■ WORK ORDER
Could you print exactly the lines of the listing below, starting at the line that has "From Stdlib Require Import ZArith NArith" and ending at the line that has "(** WhiteSpace and", and only those lines?

■ INPUT RECORDS
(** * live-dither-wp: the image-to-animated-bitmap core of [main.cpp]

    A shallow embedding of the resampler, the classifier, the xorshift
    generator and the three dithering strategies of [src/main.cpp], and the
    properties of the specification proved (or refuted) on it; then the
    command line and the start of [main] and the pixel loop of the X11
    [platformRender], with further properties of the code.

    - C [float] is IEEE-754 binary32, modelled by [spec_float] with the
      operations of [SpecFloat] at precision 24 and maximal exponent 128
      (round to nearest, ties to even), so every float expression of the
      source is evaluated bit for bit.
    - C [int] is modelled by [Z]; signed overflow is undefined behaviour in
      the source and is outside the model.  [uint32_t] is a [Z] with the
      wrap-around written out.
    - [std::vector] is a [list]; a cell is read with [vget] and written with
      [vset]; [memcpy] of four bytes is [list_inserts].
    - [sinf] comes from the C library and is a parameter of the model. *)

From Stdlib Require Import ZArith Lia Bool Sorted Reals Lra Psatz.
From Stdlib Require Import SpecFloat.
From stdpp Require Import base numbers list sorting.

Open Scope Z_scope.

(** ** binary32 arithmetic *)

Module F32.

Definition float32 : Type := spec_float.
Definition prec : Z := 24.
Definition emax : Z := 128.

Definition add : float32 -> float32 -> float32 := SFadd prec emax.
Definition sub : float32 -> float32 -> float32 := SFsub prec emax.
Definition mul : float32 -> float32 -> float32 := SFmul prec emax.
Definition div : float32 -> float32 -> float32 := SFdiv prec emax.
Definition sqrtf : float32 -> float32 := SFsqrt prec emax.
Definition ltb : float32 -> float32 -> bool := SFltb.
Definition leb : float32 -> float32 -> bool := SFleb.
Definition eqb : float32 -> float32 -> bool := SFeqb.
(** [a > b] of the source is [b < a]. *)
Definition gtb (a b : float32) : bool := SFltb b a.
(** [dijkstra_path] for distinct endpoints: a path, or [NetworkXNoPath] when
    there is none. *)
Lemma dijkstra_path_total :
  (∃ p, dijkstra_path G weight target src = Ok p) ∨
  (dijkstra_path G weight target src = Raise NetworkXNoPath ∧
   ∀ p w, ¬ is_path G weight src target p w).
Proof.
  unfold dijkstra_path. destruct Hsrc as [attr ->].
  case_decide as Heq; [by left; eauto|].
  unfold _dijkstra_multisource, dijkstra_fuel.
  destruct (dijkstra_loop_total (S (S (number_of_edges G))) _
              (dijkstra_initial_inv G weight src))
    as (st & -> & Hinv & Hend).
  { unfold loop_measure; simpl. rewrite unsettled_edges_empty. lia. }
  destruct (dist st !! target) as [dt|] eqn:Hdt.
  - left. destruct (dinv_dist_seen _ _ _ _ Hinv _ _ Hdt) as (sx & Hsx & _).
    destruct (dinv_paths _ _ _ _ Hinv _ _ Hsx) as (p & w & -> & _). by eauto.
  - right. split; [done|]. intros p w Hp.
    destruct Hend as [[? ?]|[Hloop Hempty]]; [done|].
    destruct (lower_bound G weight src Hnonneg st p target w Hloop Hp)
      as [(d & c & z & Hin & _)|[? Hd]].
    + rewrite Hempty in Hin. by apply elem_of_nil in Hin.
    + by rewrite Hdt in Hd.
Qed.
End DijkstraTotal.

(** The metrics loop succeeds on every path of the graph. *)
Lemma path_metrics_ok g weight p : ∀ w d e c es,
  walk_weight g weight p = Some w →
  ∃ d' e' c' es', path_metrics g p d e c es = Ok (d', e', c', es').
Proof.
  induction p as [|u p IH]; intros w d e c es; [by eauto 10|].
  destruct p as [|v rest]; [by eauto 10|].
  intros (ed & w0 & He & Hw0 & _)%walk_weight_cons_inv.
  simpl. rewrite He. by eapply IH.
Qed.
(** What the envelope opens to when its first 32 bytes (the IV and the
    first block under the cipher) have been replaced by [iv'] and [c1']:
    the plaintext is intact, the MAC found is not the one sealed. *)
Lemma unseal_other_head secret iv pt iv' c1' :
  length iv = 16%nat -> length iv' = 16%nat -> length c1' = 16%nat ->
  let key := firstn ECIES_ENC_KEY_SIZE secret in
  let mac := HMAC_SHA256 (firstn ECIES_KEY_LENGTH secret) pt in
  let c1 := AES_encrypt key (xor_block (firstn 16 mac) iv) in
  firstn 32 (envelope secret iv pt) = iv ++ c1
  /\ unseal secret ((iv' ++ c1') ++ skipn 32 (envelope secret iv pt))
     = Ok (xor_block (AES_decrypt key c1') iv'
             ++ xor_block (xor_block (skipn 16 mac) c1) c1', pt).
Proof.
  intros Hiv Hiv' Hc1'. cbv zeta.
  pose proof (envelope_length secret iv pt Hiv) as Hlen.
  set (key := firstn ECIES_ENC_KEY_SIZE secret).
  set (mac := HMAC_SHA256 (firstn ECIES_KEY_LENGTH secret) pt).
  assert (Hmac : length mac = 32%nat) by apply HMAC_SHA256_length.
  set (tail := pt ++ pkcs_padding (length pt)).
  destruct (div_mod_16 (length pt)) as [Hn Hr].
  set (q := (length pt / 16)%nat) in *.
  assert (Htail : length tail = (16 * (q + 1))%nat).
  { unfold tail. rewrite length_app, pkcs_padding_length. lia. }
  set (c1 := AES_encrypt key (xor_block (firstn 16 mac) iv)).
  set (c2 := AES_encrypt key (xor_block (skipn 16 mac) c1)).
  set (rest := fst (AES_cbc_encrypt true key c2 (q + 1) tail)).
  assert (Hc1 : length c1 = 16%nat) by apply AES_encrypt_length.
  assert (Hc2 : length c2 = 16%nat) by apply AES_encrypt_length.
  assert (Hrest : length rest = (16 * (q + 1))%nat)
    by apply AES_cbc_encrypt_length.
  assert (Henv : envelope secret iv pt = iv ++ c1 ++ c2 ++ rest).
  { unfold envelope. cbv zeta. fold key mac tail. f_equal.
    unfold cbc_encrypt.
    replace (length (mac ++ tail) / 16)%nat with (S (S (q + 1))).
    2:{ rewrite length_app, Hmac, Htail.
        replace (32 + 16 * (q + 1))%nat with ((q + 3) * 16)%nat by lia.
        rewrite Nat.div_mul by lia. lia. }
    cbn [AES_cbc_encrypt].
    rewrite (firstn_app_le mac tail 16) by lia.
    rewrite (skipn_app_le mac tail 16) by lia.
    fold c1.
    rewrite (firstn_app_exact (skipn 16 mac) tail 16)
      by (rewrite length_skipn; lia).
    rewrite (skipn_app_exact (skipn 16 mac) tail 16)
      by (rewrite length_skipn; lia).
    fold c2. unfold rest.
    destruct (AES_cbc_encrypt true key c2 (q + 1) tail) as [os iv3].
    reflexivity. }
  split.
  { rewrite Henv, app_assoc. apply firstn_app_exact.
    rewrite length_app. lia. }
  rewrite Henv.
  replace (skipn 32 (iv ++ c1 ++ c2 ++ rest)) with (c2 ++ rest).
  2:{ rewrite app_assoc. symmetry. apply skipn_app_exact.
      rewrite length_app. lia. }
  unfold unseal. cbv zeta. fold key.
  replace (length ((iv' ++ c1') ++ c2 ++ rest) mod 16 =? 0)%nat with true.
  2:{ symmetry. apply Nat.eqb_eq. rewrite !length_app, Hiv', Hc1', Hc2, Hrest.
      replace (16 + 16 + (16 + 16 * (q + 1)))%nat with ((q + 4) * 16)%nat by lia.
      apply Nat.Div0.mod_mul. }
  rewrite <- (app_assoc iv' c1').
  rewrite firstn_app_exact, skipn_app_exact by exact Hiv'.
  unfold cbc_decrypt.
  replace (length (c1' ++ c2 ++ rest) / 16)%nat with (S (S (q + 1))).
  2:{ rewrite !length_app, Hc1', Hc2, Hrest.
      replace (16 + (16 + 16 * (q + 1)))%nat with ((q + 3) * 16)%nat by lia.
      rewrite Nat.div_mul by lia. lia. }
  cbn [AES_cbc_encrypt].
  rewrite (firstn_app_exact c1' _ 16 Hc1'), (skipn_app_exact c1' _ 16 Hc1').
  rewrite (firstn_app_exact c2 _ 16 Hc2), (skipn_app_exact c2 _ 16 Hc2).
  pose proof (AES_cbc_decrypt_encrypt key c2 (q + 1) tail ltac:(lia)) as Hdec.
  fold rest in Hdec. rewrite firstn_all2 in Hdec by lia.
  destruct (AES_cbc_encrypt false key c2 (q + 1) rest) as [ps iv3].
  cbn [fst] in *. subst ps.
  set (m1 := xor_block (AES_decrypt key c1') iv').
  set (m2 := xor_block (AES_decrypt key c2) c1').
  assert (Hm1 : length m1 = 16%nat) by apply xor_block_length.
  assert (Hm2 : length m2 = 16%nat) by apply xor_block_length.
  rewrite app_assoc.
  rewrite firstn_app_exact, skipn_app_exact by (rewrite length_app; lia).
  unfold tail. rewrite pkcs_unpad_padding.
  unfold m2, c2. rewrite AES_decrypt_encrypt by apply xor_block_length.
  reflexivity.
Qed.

* * *

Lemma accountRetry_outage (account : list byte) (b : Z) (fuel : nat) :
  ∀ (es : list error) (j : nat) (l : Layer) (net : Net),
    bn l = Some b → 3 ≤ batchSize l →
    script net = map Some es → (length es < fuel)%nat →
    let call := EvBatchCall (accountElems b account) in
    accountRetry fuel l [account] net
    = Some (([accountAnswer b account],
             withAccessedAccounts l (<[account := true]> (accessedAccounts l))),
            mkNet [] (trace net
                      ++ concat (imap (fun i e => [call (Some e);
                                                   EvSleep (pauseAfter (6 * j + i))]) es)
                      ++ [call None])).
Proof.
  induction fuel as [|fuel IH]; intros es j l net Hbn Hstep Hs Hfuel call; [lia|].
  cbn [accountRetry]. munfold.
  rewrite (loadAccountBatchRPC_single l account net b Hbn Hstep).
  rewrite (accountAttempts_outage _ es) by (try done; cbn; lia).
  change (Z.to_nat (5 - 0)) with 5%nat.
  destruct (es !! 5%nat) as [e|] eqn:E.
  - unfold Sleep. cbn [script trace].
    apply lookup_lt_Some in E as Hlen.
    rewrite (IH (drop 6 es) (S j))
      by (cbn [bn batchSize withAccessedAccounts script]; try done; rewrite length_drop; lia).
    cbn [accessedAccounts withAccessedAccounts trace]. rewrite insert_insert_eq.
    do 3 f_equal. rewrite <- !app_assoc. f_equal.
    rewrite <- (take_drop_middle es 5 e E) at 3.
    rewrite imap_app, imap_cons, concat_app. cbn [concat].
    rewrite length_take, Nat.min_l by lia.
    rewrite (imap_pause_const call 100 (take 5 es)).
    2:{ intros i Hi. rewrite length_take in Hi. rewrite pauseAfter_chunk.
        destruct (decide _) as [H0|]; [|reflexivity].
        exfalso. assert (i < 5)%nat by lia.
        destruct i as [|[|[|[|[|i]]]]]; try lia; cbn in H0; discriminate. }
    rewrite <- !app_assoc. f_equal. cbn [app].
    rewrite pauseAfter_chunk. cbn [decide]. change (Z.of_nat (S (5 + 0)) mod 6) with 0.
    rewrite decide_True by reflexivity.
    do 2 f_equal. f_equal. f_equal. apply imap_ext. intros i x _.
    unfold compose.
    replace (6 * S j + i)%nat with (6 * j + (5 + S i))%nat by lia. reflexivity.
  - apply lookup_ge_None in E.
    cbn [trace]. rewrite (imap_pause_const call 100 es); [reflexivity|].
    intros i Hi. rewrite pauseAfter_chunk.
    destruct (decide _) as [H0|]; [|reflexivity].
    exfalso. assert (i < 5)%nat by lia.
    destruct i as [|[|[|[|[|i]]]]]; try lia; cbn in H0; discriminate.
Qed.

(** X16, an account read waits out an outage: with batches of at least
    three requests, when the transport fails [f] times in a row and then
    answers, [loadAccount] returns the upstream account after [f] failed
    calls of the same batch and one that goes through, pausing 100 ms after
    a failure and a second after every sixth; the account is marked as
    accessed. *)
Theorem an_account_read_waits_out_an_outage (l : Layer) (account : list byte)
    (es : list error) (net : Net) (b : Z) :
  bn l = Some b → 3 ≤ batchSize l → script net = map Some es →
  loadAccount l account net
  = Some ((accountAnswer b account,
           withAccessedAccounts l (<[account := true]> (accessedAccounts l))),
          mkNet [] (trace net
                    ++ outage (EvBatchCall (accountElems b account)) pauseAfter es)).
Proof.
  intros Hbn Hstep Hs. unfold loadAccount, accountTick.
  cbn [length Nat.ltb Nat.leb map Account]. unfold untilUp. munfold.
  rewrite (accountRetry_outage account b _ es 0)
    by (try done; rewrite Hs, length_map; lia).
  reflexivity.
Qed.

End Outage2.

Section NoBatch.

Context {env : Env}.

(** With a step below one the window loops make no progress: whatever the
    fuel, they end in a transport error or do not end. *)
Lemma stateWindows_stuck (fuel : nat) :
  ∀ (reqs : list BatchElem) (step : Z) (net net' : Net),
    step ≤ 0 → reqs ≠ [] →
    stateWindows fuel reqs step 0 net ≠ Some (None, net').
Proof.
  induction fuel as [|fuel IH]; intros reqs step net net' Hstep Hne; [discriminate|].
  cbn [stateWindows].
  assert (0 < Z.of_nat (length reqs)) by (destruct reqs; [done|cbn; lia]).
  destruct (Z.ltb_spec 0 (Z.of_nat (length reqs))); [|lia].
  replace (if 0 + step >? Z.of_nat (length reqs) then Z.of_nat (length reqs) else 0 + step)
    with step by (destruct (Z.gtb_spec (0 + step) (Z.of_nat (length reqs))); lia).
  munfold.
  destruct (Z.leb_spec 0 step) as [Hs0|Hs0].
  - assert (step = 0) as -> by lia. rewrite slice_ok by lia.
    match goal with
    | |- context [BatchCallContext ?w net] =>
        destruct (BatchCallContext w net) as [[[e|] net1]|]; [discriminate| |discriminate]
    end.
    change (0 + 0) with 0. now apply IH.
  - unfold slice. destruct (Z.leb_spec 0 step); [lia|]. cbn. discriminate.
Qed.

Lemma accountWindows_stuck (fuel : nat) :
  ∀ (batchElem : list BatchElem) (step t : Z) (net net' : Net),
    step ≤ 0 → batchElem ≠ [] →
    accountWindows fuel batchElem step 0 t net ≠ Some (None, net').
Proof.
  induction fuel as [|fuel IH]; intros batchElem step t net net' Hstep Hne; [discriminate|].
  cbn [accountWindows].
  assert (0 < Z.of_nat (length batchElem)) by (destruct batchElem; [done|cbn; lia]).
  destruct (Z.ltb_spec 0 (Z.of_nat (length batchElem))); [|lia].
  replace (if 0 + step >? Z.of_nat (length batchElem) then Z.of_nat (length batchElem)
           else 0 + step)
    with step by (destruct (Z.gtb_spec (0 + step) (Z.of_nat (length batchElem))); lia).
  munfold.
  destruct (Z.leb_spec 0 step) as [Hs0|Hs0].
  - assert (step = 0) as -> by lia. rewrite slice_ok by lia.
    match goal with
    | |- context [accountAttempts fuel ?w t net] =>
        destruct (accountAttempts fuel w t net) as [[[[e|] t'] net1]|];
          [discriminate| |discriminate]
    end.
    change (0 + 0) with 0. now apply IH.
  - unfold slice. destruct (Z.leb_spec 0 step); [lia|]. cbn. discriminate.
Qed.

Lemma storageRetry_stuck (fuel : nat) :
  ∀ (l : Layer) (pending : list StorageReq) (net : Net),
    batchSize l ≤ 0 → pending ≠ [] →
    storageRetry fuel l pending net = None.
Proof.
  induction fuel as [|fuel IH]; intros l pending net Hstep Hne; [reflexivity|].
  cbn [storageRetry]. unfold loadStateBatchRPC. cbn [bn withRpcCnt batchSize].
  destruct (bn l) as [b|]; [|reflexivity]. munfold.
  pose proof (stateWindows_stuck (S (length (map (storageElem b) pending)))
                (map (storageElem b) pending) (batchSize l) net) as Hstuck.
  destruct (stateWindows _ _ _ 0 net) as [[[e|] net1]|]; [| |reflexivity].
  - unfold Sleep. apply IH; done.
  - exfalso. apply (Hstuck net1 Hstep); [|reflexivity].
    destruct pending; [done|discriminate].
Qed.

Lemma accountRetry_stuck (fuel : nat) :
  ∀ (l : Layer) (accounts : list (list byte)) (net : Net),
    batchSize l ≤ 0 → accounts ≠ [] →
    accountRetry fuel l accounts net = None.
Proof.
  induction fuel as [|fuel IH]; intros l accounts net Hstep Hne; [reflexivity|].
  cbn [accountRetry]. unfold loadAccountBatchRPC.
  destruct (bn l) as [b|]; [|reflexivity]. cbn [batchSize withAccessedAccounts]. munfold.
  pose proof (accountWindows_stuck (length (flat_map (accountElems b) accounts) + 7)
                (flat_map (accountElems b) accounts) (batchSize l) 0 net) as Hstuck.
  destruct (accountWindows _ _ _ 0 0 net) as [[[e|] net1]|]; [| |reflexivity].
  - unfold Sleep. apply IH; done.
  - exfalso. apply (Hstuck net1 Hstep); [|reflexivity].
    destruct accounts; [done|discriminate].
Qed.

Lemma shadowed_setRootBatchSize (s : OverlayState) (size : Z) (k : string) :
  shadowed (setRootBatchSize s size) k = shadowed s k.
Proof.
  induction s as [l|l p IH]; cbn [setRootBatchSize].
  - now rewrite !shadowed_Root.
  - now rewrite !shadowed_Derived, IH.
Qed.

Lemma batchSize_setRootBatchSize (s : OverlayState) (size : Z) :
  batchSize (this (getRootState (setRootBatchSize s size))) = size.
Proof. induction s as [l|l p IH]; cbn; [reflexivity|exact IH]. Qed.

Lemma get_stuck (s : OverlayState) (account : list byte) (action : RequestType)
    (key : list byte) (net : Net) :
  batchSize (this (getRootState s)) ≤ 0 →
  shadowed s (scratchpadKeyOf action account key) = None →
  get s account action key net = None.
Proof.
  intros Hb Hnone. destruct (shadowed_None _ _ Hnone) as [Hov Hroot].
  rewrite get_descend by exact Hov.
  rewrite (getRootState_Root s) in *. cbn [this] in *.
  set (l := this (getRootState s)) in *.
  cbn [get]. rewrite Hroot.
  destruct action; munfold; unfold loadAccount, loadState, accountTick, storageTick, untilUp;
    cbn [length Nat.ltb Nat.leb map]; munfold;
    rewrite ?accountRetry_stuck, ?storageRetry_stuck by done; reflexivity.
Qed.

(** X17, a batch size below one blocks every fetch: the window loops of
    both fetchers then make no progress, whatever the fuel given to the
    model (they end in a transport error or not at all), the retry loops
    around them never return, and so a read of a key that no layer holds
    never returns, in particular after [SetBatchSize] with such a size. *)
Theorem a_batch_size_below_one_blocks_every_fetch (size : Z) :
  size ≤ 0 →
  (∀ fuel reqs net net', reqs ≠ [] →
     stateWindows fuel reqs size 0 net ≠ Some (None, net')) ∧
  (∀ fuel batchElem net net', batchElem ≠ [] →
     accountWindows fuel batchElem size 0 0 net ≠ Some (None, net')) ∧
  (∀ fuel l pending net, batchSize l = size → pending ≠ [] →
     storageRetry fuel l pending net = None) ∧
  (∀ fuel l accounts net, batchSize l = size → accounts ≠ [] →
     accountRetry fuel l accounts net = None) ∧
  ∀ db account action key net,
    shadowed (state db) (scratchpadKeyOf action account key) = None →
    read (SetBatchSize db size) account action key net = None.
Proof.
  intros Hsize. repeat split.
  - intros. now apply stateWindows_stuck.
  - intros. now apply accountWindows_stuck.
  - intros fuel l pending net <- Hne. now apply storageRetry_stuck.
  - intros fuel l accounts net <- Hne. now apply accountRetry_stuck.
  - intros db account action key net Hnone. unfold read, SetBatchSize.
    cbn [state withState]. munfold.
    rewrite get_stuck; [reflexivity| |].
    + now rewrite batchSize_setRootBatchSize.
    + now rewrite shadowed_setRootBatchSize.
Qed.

...

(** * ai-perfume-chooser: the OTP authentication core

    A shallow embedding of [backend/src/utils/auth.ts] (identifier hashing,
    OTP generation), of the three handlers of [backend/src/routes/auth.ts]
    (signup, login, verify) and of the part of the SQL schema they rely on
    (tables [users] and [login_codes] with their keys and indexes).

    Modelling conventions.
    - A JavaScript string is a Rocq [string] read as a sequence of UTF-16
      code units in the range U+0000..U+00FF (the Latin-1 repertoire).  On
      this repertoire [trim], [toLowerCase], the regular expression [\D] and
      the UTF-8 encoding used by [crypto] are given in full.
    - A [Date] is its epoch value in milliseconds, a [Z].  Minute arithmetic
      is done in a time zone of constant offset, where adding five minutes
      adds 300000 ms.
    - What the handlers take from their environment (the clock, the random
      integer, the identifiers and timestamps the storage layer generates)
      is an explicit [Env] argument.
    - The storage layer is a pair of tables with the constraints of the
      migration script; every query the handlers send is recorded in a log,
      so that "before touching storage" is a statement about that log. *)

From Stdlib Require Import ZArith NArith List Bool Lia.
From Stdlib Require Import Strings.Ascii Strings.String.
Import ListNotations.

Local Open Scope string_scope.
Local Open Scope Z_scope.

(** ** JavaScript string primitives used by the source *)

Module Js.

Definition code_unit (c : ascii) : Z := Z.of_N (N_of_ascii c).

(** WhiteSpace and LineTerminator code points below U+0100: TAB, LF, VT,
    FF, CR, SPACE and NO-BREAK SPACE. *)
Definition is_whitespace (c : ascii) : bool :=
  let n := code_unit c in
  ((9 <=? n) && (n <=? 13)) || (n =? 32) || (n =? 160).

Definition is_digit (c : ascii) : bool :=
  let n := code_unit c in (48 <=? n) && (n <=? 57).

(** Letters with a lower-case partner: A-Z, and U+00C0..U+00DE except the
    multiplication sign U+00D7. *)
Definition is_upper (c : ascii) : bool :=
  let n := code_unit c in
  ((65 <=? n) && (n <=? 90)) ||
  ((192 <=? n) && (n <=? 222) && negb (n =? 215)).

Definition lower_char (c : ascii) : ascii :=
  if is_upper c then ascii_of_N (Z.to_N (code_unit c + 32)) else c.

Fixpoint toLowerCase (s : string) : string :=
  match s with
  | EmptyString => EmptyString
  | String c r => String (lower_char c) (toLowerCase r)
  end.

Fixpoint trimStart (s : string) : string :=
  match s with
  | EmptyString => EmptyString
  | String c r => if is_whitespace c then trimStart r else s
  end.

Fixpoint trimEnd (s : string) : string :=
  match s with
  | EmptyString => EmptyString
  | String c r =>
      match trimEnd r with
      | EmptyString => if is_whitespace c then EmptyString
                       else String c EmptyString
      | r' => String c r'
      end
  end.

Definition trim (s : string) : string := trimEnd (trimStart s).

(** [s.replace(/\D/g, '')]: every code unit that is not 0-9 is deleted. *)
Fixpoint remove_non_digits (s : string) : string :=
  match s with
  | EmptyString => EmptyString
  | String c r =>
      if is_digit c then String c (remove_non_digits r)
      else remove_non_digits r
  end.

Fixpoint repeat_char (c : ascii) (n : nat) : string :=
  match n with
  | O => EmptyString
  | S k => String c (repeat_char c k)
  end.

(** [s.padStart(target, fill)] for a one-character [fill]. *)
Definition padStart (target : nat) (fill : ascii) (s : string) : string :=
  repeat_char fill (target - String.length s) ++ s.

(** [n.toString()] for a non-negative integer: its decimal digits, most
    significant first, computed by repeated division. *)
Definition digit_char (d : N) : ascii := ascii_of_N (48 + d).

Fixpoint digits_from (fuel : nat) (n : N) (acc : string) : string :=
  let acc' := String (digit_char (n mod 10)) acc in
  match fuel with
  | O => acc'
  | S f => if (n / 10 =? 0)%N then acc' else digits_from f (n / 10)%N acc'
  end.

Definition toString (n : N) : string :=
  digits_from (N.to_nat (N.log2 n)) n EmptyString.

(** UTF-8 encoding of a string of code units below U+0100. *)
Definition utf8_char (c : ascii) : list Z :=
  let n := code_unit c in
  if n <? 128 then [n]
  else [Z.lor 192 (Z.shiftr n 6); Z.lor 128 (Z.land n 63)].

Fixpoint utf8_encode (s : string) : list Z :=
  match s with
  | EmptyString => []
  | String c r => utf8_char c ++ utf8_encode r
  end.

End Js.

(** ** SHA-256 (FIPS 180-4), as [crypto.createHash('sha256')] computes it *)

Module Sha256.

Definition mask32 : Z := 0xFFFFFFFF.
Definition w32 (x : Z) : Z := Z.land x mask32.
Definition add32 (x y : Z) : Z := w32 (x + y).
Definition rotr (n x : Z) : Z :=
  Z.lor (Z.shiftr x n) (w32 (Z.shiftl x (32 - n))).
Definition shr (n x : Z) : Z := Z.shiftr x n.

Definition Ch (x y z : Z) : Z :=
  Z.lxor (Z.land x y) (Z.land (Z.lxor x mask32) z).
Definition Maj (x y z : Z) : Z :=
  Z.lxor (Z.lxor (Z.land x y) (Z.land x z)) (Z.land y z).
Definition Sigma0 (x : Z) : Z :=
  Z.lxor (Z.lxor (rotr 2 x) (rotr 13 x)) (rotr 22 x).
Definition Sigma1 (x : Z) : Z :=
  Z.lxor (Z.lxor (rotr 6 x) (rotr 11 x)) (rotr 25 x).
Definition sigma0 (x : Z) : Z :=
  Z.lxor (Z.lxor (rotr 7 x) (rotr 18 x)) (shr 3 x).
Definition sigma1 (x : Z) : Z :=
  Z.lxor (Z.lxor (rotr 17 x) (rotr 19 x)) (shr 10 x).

■ ANSWER
From Stdlib Require Import ZArith NArith List Bool Lia.
From Stdlib Require Import Strings.Ascii Strings.String.
Import ListNotations.

Local Open Scope string_scope.
Local Open Scope Z_scope.

(** ** JavaScript string primitives used by the source *)

Module Js.

Definition code_unit (c : ascii) : Z := Z.of_N (N_of_ascii c).

(** WhiteSpace and LineTerminator code points below U+0100: TAB, LF, VT,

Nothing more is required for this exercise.